Provided entries
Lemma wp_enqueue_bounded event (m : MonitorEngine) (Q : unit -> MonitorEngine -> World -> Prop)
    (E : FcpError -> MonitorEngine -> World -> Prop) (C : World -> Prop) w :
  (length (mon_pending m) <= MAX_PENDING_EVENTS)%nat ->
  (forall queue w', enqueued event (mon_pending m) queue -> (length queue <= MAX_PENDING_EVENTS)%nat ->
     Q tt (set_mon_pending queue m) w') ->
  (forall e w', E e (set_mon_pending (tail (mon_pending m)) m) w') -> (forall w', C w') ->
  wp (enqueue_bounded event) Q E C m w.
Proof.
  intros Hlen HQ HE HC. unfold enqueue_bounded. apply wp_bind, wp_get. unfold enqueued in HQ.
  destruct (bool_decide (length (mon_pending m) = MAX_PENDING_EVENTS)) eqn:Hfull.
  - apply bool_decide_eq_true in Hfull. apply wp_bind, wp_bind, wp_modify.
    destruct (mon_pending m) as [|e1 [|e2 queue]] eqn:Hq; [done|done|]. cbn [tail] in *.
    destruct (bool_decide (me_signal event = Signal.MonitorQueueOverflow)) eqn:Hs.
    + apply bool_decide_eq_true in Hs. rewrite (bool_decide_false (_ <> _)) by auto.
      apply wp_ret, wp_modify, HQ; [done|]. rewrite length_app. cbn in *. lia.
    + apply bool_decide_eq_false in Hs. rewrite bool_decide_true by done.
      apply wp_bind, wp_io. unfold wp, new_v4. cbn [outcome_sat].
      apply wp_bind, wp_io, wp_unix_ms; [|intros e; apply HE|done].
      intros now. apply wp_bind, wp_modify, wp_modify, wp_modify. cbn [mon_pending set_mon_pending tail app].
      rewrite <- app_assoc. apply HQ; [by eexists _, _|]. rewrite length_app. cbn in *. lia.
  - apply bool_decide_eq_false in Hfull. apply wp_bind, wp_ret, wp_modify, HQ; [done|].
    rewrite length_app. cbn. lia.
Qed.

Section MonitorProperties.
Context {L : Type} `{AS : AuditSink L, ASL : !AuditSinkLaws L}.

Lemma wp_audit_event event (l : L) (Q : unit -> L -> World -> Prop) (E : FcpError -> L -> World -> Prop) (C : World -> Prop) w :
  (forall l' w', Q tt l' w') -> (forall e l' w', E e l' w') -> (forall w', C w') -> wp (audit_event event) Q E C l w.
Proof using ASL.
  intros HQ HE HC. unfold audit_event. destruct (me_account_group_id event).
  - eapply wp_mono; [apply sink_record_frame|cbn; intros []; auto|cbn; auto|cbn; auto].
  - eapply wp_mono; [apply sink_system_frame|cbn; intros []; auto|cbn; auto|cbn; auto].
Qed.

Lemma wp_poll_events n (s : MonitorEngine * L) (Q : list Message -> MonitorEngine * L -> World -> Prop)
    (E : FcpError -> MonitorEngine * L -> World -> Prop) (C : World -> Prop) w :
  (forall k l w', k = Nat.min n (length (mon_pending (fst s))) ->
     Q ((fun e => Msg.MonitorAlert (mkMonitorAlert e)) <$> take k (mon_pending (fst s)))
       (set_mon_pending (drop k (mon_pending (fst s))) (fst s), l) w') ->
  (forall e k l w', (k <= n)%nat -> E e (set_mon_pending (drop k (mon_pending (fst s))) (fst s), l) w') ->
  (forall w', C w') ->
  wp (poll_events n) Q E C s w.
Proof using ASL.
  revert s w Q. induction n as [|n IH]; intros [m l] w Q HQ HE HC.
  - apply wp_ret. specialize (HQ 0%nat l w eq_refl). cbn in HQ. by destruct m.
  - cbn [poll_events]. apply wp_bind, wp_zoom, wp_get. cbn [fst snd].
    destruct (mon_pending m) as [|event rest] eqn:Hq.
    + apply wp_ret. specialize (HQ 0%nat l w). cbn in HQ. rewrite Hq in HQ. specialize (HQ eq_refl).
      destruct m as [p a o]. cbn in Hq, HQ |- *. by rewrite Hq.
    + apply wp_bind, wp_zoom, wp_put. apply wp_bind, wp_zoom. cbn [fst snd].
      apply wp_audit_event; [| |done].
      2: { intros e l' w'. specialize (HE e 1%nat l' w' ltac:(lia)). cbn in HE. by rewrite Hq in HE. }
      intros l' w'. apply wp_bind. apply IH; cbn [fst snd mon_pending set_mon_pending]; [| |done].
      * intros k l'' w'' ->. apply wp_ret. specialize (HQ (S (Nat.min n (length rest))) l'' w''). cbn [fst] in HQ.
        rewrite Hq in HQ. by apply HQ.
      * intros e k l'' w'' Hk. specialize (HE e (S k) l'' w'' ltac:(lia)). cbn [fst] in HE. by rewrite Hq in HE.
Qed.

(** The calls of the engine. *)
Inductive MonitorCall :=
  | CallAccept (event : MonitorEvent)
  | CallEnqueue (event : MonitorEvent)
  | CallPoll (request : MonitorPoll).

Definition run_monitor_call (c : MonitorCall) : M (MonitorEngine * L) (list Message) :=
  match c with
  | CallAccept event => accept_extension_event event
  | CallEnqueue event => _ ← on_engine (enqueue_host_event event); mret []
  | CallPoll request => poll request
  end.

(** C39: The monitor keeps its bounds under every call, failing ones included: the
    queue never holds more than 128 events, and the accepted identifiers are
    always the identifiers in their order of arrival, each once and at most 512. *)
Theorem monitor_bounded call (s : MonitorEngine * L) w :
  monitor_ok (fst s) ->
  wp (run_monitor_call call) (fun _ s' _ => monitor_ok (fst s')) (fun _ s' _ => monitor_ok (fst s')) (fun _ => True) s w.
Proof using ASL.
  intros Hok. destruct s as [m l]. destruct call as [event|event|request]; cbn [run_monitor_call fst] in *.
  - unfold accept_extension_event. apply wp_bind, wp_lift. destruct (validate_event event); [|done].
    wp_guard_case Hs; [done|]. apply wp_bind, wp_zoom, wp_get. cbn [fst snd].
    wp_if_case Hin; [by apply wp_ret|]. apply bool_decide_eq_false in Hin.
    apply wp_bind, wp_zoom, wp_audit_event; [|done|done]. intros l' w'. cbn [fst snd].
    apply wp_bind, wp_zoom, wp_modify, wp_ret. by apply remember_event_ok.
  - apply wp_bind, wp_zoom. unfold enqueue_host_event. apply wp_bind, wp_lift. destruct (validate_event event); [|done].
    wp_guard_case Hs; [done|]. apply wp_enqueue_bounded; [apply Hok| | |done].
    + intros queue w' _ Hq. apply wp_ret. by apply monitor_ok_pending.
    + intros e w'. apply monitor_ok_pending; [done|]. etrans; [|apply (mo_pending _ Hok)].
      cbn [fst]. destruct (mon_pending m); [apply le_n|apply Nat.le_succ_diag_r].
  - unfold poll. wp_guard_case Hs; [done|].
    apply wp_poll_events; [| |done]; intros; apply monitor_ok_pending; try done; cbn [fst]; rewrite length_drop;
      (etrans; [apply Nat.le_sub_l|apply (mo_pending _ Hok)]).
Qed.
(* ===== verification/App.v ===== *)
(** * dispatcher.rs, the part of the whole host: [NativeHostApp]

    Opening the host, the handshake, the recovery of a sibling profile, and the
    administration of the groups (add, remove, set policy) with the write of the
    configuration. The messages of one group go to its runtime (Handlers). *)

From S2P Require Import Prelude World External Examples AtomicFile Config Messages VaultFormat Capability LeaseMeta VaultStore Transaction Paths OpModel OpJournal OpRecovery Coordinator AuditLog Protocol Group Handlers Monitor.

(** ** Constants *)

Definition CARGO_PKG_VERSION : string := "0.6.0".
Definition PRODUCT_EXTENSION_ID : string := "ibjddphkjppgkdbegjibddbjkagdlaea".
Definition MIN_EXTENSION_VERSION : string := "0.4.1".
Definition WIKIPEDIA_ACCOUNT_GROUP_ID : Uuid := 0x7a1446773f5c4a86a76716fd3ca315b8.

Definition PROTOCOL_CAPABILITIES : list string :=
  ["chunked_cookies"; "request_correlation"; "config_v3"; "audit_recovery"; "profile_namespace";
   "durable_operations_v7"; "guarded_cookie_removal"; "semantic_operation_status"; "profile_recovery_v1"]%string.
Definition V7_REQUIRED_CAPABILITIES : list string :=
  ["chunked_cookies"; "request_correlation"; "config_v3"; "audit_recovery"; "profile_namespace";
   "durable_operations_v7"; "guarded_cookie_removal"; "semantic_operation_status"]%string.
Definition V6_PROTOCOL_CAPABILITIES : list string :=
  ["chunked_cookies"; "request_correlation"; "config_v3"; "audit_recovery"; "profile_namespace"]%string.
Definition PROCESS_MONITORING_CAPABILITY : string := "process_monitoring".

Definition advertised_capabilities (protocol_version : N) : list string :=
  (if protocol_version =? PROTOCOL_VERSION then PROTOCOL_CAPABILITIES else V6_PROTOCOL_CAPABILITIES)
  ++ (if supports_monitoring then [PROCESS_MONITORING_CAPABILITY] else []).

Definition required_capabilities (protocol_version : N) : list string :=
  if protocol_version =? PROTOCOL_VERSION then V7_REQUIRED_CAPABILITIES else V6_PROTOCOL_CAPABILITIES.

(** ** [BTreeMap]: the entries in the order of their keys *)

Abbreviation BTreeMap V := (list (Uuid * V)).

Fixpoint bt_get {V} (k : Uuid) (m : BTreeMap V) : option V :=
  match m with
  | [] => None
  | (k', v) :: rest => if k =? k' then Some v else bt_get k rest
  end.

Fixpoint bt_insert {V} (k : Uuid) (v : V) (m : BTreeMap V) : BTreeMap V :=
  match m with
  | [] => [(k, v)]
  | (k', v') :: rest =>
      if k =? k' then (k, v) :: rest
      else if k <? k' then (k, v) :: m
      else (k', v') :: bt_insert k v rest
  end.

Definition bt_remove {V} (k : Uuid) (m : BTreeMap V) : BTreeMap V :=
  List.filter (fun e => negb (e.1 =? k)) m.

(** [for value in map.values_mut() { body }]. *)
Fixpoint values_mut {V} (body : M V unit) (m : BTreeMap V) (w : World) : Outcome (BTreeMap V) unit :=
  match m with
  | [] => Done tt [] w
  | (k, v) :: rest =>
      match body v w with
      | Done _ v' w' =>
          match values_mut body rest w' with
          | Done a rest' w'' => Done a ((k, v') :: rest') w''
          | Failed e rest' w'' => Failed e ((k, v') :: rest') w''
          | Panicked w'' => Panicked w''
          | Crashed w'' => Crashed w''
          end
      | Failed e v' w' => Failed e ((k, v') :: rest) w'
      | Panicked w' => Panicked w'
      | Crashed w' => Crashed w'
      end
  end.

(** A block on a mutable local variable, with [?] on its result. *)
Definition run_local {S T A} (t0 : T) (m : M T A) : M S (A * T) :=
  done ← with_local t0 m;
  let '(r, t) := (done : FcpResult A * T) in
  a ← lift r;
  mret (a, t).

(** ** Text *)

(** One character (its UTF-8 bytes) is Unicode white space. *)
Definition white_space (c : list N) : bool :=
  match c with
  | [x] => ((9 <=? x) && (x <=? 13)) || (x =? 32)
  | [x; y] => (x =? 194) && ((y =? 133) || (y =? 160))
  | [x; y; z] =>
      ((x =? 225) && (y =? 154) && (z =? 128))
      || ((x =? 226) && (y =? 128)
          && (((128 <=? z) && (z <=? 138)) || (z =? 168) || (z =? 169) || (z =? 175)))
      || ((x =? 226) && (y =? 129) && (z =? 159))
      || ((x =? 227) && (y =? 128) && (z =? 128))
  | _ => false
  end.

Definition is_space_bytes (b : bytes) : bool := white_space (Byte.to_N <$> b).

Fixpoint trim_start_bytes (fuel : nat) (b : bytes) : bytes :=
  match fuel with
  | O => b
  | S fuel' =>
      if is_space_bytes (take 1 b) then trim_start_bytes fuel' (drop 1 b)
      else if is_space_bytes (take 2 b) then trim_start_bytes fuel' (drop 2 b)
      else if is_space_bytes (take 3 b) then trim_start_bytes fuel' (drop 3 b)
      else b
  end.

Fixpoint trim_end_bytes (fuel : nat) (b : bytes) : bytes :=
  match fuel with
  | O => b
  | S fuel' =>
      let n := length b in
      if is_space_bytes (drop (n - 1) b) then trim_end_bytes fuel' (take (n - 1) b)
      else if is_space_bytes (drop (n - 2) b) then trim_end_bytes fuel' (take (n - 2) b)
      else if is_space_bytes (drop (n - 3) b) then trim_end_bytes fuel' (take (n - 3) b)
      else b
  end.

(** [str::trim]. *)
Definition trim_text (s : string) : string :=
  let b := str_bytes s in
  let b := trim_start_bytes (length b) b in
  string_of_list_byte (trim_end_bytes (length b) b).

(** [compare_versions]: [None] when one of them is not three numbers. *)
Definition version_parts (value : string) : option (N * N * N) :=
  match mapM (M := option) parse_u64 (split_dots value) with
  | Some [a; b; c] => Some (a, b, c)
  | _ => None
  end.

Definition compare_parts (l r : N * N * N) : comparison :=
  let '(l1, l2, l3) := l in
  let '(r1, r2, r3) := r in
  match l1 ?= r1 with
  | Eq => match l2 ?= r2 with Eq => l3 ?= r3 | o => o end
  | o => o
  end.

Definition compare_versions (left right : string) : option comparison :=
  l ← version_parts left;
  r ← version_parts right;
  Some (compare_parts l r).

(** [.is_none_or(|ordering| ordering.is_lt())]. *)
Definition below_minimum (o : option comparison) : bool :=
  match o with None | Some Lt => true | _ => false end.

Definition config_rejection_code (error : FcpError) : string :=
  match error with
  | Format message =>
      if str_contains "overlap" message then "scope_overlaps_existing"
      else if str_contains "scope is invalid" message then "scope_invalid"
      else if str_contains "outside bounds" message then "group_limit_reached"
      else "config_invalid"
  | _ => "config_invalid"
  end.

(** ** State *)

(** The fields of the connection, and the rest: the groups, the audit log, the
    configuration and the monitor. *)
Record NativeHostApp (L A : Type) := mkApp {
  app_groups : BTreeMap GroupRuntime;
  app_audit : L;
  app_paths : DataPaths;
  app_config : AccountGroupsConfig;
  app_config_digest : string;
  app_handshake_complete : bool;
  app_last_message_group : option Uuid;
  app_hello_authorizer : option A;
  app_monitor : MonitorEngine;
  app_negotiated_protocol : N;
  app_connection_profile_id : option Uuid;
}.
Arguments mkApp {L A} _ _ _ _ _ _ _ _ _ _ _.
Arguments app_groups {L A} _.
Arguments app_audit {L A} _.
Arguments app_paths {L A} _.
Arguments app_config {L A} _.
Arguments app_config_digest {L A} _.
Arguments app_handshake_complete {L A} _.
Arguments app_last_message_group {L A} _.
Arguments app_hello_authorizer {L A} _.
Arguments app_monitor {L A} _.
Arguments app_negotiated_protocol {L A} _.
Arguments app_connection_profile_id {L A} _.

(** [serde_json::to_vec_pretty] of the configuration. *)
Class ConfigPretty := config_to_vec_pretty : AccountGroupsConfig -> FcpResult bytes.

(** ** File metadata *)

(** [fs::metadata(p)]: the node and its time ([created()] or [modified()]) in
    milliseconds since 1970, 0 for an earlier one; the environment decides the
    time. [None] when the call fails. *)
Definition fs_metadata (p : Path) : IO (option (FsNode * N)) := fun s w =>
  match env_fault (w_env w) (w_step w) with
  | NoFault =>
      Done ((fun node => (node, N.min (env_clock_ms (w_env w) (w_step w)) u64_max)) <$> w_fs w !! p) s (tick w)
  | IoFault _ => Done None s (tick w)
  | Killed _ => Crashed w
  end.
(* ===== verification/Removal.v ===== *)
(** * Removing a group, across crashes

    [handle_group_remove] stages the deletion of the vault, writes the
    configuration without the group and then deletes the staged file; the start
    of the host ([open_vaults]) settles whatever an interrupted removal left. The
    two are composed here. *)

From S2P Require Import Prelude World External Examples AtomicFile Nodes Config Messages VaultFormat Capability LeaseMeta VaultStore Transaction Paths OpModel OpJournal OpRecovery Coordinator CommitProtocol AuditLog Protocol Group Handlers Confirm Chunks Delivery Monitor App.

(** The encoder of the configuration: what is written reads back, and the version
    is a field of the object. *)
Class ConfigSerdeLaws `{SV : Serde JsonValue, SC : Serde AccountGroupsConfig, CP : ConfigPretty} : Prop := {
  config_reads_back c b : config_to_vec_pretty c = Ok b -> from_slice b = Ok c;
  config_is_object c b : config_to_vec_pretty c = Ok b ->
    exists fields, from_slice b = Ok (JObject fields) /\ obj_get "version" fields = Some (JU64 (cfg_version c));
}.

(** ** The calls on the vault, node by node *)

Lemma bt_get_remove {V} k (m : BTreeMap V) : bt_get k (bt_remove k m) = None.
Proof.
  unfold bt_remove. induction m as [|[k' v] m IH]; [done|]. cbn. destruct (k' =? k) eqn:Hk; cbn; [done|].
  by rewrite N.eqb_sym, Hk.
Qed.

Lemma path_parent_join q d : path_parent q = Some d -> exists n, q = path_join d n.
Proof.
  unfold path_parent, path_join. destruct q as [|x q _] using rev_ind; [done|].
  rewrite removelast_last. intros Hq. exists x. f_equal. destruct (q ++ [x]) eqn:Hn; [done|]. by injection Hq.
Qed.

Task
Above this instruction are the records; retype exactly the lines from the one containing "133) || (y =? 160))" up to and including the one containing "169) || (z =? 175)))".

Result below
  | [x; y] => (x =? 194) && ((y =? 133) || (y =? 160))
  | [x; y; z] =>
      ((x =? 225) && (y =? 154) && (z =? 128))
      || ((x =? 226) && (y =? 128)
          && (((128 <=? z) && (z <=? 138)) || (z =? 168) || (z =? 169) || (z =? 175)))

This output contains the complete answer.